Some investors walked away from AstraZeneca’s €800 million (S$1,292 million) bond deal on Wednesday, after the spread on offer was cut by more than a third. That followed JPMorgan Chase & Co pulling out of a sale mid-marketing on insufficient demand this week, leaving BNP Paribas to place the deal at a lower price.

“We’re now much more selective on individual names, rather than expecting a general compression,” said Ms Denise Yung, portfolio manager at Lombard Odier Investment Managers. “Rising rates will continue to pressure total returns.”

Inflation concerns may have waned in recent days, with one gauge of European inflation expectations falling to a three-week low, but the question of whether price rises will prove transitory is far from settled.

European Central Bank officials have played down the prospect of any imminent adjustment to the pace of its pandemic bond-buying. ECB President Christine Lagarde has also signalled there will be no major policy shift at the bank’s next meeting on June 10.

Still, more hawkish members of the ECB are due to speak in coming days and the Bank of England’s Gertjan Vlieghe indicated that early rate hikes are a possibility provided there is a smooth transition away from furlough programs.

“Inflation overshooting and leading to earlier-than-expected action is a real risk, possibly later this year,” Ms Yung added.


Nine issuers including University College London and Citycon are offering new bonds on Thursday, boosting sales for the week to at least €33.5 billion, above the expectations of 85 per cent of respondents to a weekly Bloomberg News survey.

Finland’s Citycon plans to offer exp. EU300m green hybrids.

Belfius Bank plans EU500m no-grow 6Y green SNP, while UCL is lining up a GBP benchmark exp. 40Y sustainable note.

UCL is offering a 40-year sustainability bond, an ESG debut for a UK university and also the longest-dated offering in the sterling market this year.

A potential slowdown in new bond supply comes as a stock rally loses strength, with investors and bankers weighing the speed of the recovery from the pandemic.


The pipeline for Asian dollar bond sales remains steady, with Qingdao Jiaozhou Bay Development Group mandating for a possible dollar bond.

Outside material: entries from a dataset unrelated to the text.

(** The body of [for _, fixture in upcoming.iterrows()].  Every
    prediction reads the table of strengths the first one has left in
    [self.team_strength]; [strengths self] is that table each time. *)
Definition analyse_fixture (self : AdvancedFixturePredictor) (team : string)
    (fixture : Fixture) : result Analysis.t :=
  let is_home := bool_decide (home_team fixture = team) in
  let opponent := if is_home then away_team fixture else home_team fixture in
  outcome ← (if is_home then predict_match_outcome self team opponent
             else predict_match_outcome self opponent team);
  goals ← (if is_home then predict_goals self team opponent
           else predict_goals self opponent team);
  let team_goals_exp := if is_home then home_goals goals else away_goals goals in
  let opp_goals_exp := if is_home then away_goals goals else home_goals goals in
  cs_prob ← predict_clean_sheet self team opponent is_home;
  cs_opp ← predict_clean_sheet self opponent team (negb is_home);
  let btts_prob := 1 - cs_prob * cs_opp in
  let total_goals := total_goals goals in
  let over_05 := 1 - exp (- total_goals * 0.8) in
  let over_15 := 1 - exp (- total_goals * 0.5) in
  let over_25 := 1 - exp (- total_goals * 0.35) in
  let over_35 := 1 - exp (- total_goals * 0.25) in
  let win_prob := if is_home then home_win outcome else away_win outcome in
  let fdr :=
    if Qlt_le_dec 0.55 win_prob then 2%Z
    else if Qlt_le_dec 0.40 win_prob then 3%Z
    else if Qlt_le_dec 0.25 win_prob then 4%Z
    else 5%Z in
  mret {| Analysis.gameweek := event fixture;
          Analysis.opponent := opponent;
          Analysis.venue := if is_home then "H" else "A";
          Analysis.fdr := fdr;
          Analysis.win_prob := round1 (win_prob * 100);
          Analysis.draw_prob := round1 (draw outcome * 100);
          Analysis.loss_prob :=
            round1 ((if is_home then away_win outcome else home_win outcome) * 100);
          Analysis.expected_goals := team_goals_exp;
          Analysis.expected_conceded := opp_goals_exp;
          Analysis.total_goals := total_goals;
          Analysis.clean_sheet_prob := round1 (cs_prob * 100);
          Analysis.btts_prob := round1 (btts_prob * 100);
          Analysis.over_05 := round1 (over_05 * 100);
          Analysis.over_15 := round1 (over_15 * 100);
          Analysis.over_25 := round1 (over_25 * 100);
          Analysis.over_35 := round1 (over_35 * 100);
          Analysis.zero_zero_prob := round1 ((1 - over_05) * 100) |}.

(** The rows of the returned table; [fixtures_df] is
    [self.analyzer.fixtures_df]. *)
Definition calculate_advanced_fdr (self : AdvancedFixturePredictor)
    (fixtures_df : list Fixture) (team : string) (next_n_fixtures : Z)
    : result (list Analysis.t) :=
  let upcoming := upcoming_fixtures fixtures_df team next_n_fixtures in
  foldM (fun fixture_analysis fixture =>
           a ← analyse_fixture self team fixture;
           mret (fixture_analysis ++ [a]))
        upcoming [].

(** *** get_detailed_fixture_analysis *)


End Predictor.

(** * Notions used in the statements *)

(** What is known of the order [sort_values] sorts in: every position of
    the column is listed once, and the keys at the positions listed
    never increase. *)
Definition sorts (argsort : list Q -> list nat) : Prop :=
  forall keys,
    argsort keys ≡ₚ seq 0 (length keys)
    /\ StronglySorted (fun x y => (y <= x)%Q)
         (omap (fun i => keys !! i) (argsort keys)).

(** One such order, for the examples: equal keys stay in the order of
    the column. *)
Definition argsort_stable (keys : list Q) : list nat :=
  (sort_desc snd (imap (fun i k => (i, k)) keys)).*1.

(** The number of rows of a club. *)
Definition club_count (club : string) (l : list Player) : nat :=
  length (filter (fun p => team_short p = club) l).

(** What the loops of [build_optimal_squad] keep true of the squad, the
    budget left and the dictionary of club counts. *)
Definition builder_inv (budget : Q) (st : Builder) : Prop :=
  (forall t, club_count t (squad st) = default 0%nat (team_counts st !! t))
  /\ (forall t, (club_count t (squad st) <= 3)%nat)
  /\ (total_cost (squad st) + remaining_budget st == budget)%Q
  /\ (0 <= remaining_budget st)%Q.

(** The strengths the predictor takes for a club: its entry of the table,
    or attack 50, defense 50, overall 100. *)
Definition unknown_club_stats : TeamStats :=
  {| attack := 50; defense := 50; overall := 100; avg_points := 0 |}.

Definition stats_of (ts : gmap string TeamStats) (club : string) : TeamStats :=
  default unknown_club_stats (ts !! club).

Definition outcome_sum (o : Outcome) : Q := (home_win o + draw o + away_win o)%Q.

(** A predictor whose table is computed: overall strengths 120 and 80. *)
Definition strong_and_weak : AdvancedFixturePredictor :=
  {| analyzer_players_df := {| columns := []; rows := [] |};
     team_strength :=
       <["MCI" := {| attack := 55; defense := 65; overall := 120; avg_points := 60 |}]>
       (<["BUR" := {| attack := 35; defense := 45; overall := 80; avg_points := 40 |}]> ∅) |}.

#[global] Instance Qeq_decision (x y : Q) : Decision (x == y)%Q := Qeq_dec x y.

(** Largest key first. *)
Definition sorted_desc {A : Type} (key : A -> Q) (l : list A) : Prop :=
  StronglySorted (fun x y => (key y <= key x)%Q) l.

(** The labels a table has once it is scored: those of the fetcher and
    those [calculate_value_score] adds. *)
Definition scored_columns : list string :=
  ["id"; "web_name"; "team_name"; "team_short"; "element_type"; "now_cost";
   "total_points"; "points_per_game"; "selected_by_percent"; "form";
   "minutes"; "clean_sheets"; "goals_conceded"; "ict_index";
   "expected_goals"; "expected_assists"; "news";
   "chance_of_playing_next_round"; "status"; "price"; "position";
   "points_per_million"; "form_per_million"; "expected_involvement";
   "points_per_game_normalized"; "form_normalized";
   "points_per_million_normalized"; "ict_index_normalized";
   "expected_involvement_normalized"; "value_score"].

(** A row of a scored table, for the examples: an available or
    unavailable player with the given price and score. *)
Definition scored_player (i : Z) (name team pos st : string) (pr score : Q)
    : Player :=
  {| id := i; web_name := name; team_short := team; position := pos;
     status := st; price := pr; minutes := 90; total_points := 10;
     clean_sheets := 0; goals_conceded := 0;
     chance_of_playing_next_round := Some 100%Q;
     cols := <["value_score" := Num score]> (<["form" := Num 1]> ∅) |}.

(** The labels [build_optimal_squad] reads. *)
Definition squad_labels : list string :=
  ["value_score"; "position"; "status"; "team_short"; "price"; "web_name";
   "total_points"; "form"].

Definition has_columns (df : DataFrame) (cs : list string) : Prop :=
  Forall (fun c => has_column df c = true) cs.

(** Some available player of a formation position costs no more than
    the budget. *)
Definition affordable_candidate (df : DataFrame) (budget : Q) : Prop :=
  exists p, p ∈ rows df /\ status p = "a"
            /\ position p ∈ map fst formation /\ (price p <= budget)%Q.




(** Two goalkeepers of equal score, the dearer one first in the table,
    and the same table with the two rows exchanged. *)
Definition keeper_a : Player := scored_player 1 "Raya" "ARS" "GK" "a" 6.0 0.5.
Definition keeper_b : Player := scored_player 2 "Sels" "NFO" "GK" "a" 5.0 0.5.
Definition tied_keepers : DataFrame :=
  {| columns := scored_columns; rows := [keeper_a; keeper_b] |}.

(** A scored table whose only player is injured. *)
Definition injured_only : DataFrame :=
  {| columns := scored_columns;
     rows := [scored_player 1 "Raya" "ARS" "GK" "i" 6.0 0.5] |}.

(** A reading of decimal text ("5.2", "12", "0.35") for the examples;
    any other text is not a number. *)
Definition digit (a : ascii) : option Z :=
  let n := (Z.of_nat (nat_of_ascii a) - 48)%Z in
  if ((0 <=? n) && (n <=? 9))%Z then Some n else None.

Fixpoint fraction (s : string) (acc : Z) (scale : positive) : option Q :=
  match s with
  | EmptyString => Some (acc # scale)
  | String a s' =>
      match digit a with
      | Some d => fraction s' (10 * acc + d)%Z (10 * scale)%positive
      | None => None
      end
  end.

Fixpoint whole (s : string) (acc : Z) (seen : bool) : option Q :=
  match s with
  | EmptyString => if seen then Some (acc # 1) else None
  | String a s' =>
      if Ascii.eqb a "."%char then
        (if seen then fraction s' acc 1 else None)
      else
        match digit a with
        | Some d => whole s' (10 * acc + d)%Z true
        | None => None
        end
  end.

Definition decimal (s : string) : option Q := whole s 0 false.

(** A table with one available goalkeeper and nobody else. *)
Definition lone_keeper : DataFrame :=
  {| columns := scored_columns; rows := [keeper_a] |}.



(** The record the inner loop of [recommend_transfers] appends for an
    outgoing player and a replacement, if the club rule lets it. *)
Definition candidate (team_counts : gmap string nat) (pos : string)
    (current_player replacement : Player) : option Rec.t :=
  let team_count_after :=
    match team_counts !! team_short replacement with
    | Some n =>
        if decide (team_short replacement = team_short current_player)
        then n else (n + 1)%nat
    | None => 1%nat
    end in
  if decide (team_count_after ≤ 3)%nat
  then Some (mk_rec pos current_player replacement team_count_after)
  else None.

(** The surviving candidates of a position: for each squad player of the
    position, in the order of the table, the better available players
    of the position in the price window of that player (the 100 best of
    them at most, best first) that the club rule lets in. *)
Definition position_candidates (argsort : list Q -> list nat) (df : DataFrame)
    (ids : list Z) (pos : string) : list Rec.t :=
  let current_team := current_team_of df ids in
  let available_pos :=
    filter (fun p => position p = pos) (available_of df ids) in
  concat
    (map (fun current_player =>
            omap (candidate (value_counts current_team) pos current_player)
              (nlargest argsort 100
                 (List.filter (is_replacement current_player) available_pos)))
         (filter (fun p => position p = pos) current_team)).

(** The three candidates of largest improvement, largest first. *)
Definition top3 (l : list Rec.t) : list Rec.t :=
  take 3 (sort_desc Rec.score_improvement l).

(** The candidates kept over the four positions. *)
Definition kept_candidates (argsort : list Q -> list nat) (df : DataFrame)
    (ids : list Z) : list Rec.t :=
  top3 (position_candidates argsort df ids "GK")
  ++ top3 (position_candidates argsort df ids "DEF")
  ++ top3 (position_candidates argsort df ids "MID")
  ++ top3 (position_candidates argsort df ids "FWD").

(** A scored table with two squad midfielders: three better players in
    the price window of the first, one in that of the second. *)
Definition rice : Player := scored_player 1 "Rice" "ARS" "MID" "a" 10.0 0.2.
Definition gomes : Player := scored_player 2 "Gomes" "WOL" "MID" "a" 5.0 0.2.
Definition two_midfielders : DataFrame :=
  {| columns := scored_columns;
     rows := [rice; gomes;
              scored_player 3 "Salah" "LIV" "MID" "a" 10.0 0.9;
              scored_player 4 "Foden" "MCI" "MID" "a" 10.0 0.8;
              scored_player 5 "Palmer" "CHE" "MID" "a" 10.0 0.7;
              scored_player 6 "Kudus" "TOT" "MID" "a" 5.0 0.3] |}.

Yango Group, Greenland Hong Kong Holdings, Times China Holdings and New World Development Company were all marketing dollar bonds Thursday.

Borrowers are enjoying lower dollar borrowing costs as the Federal Reserve anchors rates.

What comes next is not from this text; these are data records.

(** * advanced-vector: [RawMemory<T>] and [Vector<T>] (vector.h)

    A shallow embedding of the two class templates of [vector.h] and the
    properties of the container that follow from the code.

    - The element type [T] is a parameter, described by the class
      [Element]: its value-initialised value, the state a move leaves in
      its source, the two traits [CopyOrMoveElements] tests, and which of
      its operations throw.
    - Raw storage is a memory of blocks; a slot of a block is [None] while
      it is raw and [Some x] while it holds a live object of value [x].
    - [Vector] objects live in an object store and are named by their
      address, so that [this != &rhs] is a comparison of addresses.
    - A method is a function from the program state to an [outcome]: a
      normal return, an exception in flight, or undefined behaviour.
    - Every element operation, allocation and deallocation is appended to a
      trace, which plays the role of a probe type counting operations.

    [size_t], [int] and pointer offsets are taken at their mathematical
    values (type [nat]): both widths are implementation-defined, and the
    vectors considered are those whose element count fits both types. A
    subtraction that would go below zero is undefined behaviour here, as
    every use of the wrapped value in the source is an access outside the
    block. The assertions of [operator+] and [operator[]] belong to debug
    builds and are not part of the model: an access outside a block, to a
    raw slot as an object, or to a live slot as raw storage, is undefined
    behaviour wherever it occurs. *)

From stdpp Require Import base list.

In a sign of the risks that investors in Chinese company debt face from moves by authorities there to rein in excess leverage, Evergrande dollar bonds were on pace for their biggest declines in eight months Thursday, following a WeNews report regulators are looking into its transactions with a Chinese bank in which it’s the biggest shareholder.

In Chinese credits, investors should look to add selectively debt of companies that have supportable stand-alone fundamentals, according to Schubert at Bank of Singapore.

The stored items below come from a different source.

Lemma reachable_run s ls s' :
  reachable s → run s ls = Some s' → reachable s'.
Proof.
  intros (o & t0 & ls0 & Hrun) Hs. exists o, t0, (ls0 ++ ls)%list.
  by rewrite run_app, Hrun.
Qed.

Ltac insert_cases :=
  repeat match goal with
  | H : <[_:=_]> _ !! _ = Some _ |- _ =>
      apply lookup_insert_Some in H as [[-> <-]|[? ?]]
  end.

Ltac use_callers H :=
  unfold parked, set_at, set_tokenChan, set_ctxErr in *; simpl in *;
  try match goal with
  | E : ?cs !! ?i = Some ?c |- _ =>
      let X := fresh in
      pose proof (H eq_refl _ _ E) as X; simpl in X;
      repeat case_match; simplify_eq; try done; congruence
  end.

Lemma shutdown_inv_step s l s' :
  shutdown_inv s → step s l = Some s' → shutdown_inv s'.
Proof.
  intros [H1 H2 H3 H4 H5] Hs.
  destruct s as [o n cl cd uid p tok exp tm tk cs lg]; simpl in *.
  destruct l; unfold_step; simpl in *.
  - simplify_eq. split; simpl; try done.
    + destruct p; done.
    + intros _ i c. rewrite lookup_fmap.
      destruct (cs !! i) as [c0|] eqn:E; simpl; [|done].
      intros [= <-]. destruct c0 as [[] ? ?]; simpl; done.
    + destruct p; naive_solver.
  - destruct cl; simplify_eq. split; simpl; naive_solver.
  - case_match; simplify_eq. split; simpl; auto.
  - repeat case_match; simplify_eq; split; simpl; eauto; naive_solver.
  - repeat case_match; simplify_eq; split; simpl; eauto; naive_solver.
  - repeat case_match; simplify_eq; split; simpl; eauto; naive_solver.
  - repeat case_match; simplify_eq; split; simpl; eauto; naive_solver.
  - repeat case_match; simplify_eq; split; simpl; intros;
      insert_cases; simplify_eq; eauto; try done.
  - repeat case_match; simplify_eq; split; simpl; intros;
      insert_cases; simplify_eq; eauto; try done.
    all: destruct cd; try done; use_callers H3.
  - repeat case_match; simplify_eq; split; simpl; intros;
      insert_cases; simplify_eq; eauto; try done.
    all: destruct cd; try done; use_callers H3.
  - repeat case_match; simplify_eq; split; simpl; intros;
      insert_cases; simplify_eq; eauto; try done.
    all: destruct cd; try done; use_callers H3.
  - repeat case_match; simplify_eq; split; simpl; intros;
      insert_cases; simplify_eq; eauto; try done.
Qed.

In comparison with losses on Chinese dollar corporate notes this year, Indian company bonds in the US currency have rallied recently, extending their outperformance amid plans by the government to add stimulus.


Three US investment-grade borrowers continued sales momentum ahead of the Memorial Day holiday, issuing over US$6 billion to bring this week’s tally to about US$36 billion.

Interest rate volatility has been sliding as the world’s largest central banks look to damp speculation that inflation will translate into any slowdown in their bond-buying programs.

A rally in the secondary leveraged loan market has helped pave the way for some borrowers to reprice loans and lower costs US junk-bond sales are finally set to slow after already hitting a record for a May month.